Collected data —
****

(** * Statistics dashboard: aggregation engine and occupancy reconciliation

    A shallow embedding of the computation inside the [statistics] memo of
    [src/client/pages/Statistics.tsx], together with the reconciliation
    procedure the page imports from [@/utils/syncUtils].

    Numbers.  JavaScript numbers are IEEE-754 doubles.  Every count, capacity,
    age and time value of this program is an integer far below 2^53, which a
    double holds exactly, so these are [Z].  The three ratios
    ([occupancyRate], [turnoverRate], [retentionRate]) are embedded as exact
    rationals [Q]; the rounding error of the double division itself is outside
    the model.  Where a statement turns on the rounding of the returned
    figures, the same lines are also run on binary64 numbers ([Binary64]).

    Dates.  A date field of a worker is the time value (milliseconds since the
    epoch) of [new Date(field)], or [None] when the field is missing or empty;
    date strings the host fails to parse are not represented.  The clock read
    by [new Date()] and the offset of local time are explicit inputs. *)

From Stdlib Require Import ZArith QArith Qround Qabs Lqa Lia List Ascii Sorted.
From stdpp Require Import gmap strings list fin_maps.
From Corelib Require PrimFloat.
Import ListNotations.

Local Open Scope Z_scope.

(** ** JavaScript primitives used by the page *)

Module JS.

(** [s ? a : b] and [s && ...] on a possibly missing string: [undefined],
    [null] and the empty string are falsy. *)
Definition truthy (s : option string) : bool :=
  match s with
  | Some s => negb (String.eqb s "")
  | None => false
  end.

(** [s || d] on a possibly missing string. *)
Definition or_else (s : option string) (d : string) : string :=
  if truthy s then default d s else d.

****

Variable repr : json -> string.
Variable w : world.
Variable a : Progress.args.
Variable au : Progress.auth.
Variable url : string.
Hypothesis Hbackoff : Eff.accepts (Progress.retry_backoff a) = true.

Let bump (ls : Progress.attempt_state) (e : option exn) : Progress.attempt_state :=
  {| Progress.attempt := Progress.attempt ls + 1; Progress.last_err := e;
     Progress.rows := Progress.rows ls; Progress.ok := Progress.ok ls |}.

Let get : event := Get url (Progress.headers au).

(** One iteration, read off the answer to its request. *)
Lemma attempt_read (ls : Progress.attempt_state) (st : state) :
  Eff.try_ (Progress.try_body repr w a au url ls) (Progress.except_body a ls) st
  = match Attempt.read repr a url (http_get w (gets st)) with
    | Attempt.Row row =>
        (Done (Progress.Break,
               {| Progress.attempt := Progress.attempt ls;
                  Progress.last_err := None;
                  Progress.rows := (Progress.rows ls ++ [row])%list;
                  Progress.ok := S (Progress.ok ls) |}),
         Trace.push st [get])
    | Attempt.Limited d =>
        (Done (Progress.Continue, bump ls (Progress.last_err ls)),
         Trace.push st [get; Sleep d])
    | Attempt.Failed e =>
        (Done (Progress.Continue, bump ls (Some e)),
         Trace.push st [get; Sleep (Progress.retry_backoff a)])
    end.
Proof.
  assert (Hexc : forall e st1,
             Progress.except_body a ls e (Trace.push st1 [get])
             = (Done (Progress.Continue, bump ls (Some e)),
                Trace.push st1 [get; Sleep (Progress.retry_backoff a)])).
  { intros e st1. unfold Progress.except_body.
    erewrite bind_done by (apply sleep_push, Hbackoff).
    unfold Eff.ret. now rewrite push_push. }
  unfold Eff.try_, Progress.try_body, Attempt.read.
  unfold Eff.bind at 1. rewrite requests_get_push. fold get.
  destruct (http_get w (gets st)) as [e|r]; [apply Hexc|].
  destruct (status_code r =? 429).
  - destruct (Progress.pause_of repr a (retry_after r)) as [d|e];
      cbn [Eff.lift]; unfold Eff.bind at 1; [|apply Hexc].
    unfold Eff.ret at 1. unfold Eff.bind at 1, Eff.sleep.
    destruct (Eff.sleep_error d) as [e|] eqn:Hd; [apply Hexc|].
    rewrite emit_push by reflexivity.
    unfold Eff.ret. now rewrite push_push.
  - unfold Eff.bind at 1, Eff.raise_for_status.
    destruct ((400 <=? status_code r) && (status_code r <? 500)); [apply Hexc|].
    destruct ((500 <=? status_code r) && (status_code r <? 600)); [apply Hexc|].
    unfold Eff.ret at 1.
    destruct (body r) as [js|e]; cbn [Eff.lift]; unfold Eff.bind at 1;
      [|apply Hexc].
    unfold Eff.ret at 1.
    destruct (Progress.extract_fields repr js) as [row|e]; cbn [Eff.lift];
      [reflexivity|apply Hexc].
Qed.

****

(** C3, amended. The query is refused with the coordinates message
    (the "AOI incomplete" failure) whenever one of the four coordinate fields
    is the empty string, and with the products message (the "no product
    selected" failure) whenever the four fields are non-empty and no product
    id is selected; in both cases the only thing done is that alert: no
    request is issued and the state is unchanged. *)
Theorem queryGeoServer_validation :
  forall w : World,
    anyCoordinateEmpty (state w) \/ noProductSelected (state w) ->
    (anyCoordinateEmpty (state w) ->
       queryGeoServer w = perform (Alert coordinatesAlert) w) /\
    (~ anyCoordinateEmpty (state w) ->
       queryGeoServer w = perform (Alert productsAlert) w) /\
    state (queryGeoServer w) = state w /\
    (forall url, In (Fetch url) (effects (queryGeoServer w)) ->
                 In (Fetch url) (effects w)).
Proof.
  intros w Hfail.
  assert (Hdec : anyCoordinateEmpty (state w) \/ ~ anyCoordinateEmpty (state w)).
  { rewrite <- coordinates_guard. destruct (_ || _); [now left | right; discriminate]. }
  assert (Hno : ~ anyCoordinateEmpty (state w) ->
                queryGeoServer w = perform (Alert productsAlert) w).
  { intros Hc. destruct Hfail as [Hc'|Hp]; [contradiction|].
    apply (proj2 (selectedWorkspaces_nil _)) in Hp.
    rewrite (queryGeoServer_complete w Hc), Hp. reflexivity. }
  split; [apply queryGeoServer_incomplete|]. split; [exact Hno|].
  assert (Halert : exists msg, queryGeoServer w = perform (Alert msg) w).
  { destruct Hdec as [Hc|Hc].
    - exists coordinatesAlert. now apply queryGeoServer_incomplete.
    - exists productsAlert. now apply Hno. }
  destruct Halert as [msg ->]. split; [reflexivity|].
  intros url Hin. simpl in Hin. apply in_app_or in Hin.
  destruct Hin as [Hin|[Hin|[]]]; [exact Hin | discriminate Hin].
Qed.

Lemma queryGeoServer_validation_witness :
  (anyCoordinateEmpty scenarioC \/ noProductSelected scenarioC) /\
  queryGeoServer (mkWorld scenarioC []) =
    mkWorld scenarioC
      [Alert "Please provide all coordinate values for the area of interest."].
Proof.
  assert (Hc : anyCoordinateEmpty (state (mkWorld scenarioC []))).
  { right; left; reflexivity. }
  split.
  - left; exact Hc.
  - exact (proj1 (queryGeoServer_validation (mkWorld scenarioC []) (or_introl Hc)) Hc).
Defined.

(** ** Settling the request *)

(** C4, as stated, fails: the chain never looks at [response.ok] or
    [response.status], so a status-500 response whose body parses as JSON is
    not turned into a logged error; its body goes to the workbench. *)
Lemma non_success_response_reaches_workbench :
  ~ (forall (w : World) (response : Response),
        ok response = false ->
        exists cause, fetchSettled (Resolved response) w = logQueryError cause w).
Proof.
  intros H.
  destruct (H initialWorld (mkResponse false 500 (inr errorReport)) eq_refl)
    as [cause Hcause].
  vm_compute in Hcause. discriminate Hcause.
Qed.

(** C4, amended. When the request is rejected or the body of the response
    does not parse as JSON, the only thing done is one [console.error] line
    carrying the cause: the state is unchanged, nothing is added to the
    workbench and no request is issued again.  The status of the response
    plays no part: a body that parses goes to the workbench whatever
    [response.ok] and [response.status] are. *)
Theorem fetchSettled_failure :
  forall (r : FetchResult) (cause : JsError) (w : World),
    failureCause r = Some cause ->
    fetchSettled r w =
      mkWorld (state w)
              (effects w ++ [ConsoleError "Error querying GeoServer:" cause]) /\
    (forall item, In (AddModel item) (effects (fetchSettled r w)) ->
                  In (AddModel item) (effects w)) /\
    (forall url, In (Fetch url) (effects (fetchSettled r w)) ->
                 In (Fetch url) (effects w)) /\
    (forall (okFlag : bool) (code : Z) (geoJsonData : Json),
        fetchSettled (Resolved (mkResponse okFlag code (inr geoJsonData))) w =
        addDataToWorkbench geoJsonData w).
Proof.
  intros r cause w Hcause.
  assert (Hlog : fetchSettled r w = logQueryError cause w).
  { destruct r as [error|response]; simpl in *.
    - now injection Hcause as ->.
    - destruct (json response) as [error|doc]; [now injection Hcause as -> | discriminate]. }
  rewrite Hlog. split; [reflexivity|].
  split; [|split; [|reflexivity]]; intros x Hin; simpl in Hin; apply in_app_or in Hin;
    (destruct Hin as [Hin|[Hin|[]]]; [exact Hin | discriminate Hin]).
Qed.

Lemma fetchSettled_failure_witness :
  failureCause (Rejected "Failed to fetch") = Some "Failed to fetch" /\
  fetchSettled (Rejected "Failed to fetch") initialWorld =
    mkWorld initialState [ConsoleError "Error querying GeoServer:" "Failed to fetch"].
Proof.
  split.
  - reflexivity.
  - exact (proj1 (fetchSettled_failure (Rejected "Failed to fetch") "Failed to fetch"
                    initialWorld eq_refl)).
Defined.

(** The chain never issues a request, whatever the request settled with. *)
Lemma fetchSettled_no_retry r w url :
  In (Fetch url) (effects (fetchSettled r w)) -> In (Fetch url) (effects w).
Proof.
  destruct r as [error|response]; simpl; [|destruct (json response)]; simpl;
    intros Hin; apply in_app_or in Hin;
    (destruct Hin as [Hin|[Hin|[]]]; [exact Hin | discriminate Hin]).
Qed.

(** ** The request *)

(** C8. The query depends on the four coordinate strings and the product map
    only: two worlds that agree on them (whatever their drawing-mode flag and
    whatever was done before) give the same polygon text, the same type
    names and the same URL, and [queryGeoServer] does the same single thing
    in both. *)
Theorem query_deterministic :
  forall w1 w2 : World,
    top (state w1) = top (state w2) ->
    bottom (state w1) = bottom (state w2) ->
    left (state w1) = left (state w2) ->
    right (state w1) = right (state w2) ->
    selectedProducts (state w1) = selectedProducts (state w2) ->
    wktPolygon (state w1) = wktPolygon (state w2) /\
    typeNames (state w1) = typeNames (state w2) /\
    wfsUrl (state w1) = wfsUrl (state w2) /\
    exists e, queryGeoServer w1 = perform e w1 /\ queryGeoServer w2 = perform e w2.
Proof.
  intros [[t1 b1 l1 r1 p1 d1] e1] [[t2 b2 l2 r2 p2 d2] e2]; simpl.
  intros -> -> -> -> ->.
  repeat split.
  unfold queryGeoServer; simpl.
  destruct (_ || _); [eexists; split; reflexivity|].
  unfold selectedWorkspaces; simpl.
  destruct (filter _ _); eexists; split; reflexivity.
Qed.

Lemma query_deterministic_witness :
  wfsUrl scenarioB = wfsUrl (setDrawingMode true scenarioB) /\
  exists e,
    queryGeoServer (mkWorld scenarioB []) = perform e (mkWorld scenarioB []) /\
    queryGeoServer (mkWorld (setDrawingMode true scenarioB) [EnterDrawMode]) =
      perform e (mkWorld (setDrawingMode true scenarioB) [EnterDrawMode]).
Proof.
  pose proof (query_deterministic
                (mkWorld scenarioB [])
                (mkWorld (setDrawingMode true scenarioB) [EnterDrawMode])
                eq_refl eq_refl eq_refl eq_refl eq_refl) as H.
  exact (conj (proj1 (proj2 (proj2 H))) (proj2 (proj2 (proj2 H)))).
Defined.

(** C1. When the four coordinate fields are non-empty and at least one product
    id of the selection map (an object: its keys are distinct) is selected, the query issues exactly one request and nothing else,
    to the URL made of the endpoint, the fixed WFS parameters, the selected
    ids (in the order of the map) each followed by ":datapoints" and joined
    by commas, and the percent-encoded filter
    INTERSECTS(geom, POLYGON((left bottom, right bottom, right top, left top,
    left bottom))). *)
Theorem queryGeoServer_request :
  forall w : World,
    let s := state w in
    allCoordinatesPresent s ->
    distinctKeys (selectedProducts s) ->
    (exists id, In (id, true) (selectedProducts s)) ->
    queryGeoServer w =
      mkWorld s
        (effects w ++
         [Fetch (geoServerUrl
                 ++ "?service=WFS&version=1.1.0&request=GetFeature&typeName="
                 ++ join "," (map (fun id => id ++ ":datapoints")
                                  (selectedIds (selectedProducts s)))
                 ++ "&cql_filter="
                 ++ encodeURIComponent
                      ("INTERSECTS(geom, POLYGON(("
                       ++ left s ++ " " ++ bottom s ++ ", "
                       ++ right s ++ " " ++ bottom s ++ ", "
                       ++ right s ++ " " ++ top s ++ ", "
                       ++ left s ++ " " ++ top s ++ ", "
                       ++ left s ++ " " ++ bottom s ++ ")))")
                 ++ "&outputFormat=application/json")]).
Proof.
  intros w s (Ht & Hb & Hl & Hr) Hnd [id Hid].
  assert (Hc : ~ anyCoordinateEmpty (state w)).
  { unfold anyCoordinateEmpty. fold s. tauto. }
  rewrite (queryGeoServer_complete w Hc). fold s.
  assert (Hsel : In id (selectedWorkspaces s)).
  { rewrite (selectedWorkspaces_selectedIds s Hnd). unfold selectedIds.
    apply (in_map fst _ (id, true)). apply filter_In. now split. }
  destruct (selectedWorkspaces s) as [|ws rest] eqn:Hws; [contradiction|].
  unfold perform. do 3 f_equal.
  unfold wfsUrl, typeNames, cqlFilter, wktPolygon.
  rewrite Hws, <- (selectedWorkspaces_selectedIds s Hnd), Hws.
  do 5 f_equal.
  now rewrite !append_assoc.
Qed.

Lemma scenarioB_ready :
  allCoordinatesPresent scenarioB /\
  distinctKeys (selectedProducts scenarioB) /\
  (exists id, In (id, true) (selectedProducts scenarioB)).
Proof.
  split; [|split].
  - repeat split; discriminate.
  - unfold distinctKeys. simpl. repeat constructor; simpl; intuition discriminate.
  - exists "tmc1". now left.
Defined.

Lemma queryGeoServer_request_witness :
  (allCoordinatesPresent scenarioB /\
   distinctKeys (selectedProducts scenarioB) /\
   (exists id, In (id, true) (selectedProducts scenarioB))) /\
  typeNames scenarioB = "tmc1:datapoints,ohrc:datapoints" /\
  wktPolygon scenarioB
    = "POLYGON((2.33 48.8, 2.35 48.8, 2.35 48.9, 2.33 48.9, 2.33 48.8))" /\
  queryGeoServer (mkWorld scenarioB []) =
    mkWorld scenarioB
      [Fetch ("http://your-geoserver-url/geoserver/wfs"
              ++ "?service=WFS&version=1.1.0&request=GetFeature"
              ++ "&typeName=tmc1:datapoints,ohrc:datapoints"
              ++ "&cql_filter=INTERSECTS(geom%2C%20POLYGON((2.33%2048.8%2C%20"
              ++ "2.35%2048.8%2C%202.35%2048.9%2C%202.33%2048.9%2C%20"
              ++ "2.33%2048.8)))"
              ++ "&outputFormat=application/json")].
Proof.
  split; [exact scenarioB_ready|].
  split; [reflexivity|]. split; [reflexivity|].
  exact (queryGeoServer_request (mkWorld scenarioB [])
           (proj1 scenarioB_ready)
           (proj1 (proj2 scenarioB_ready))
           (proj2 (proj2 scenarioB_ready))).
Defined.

****

Problem to work on — Please copy the lines in the records above between the one holding "simpl in *." and the one holding "mkWorld initialState [ConsoleError", inclusive, exactly and with no other line.

Solution for this exercise —
  { destruct r as [error|response]; simpl in *.
    - now injection Hcause as ->.
    - destruct (json response) as [error|doc]; [now injection Hcause as -> | discriminate]. }
  rewrite Hlog. split; [reflexivity|].
  split; [|split; [|reflexivity]]; intros x Hin; simpl in Hin; apply in_app_or in Hin;
    (destruct Hin as [Hin|[Hin|[]]]; [exact Hin | discriminate Hin]).
Qed.

Lemma fetchSettled_failure_witness :
  failureCause (Rejected "Failed to fetch") = Some "Failed to fetch" /\
  fetchSettled (Rejected "Failed to fetch") initialWorld =
    mkWorld initialState [ConsoleError "Error querying GeoServer:" "Failed to fetch"].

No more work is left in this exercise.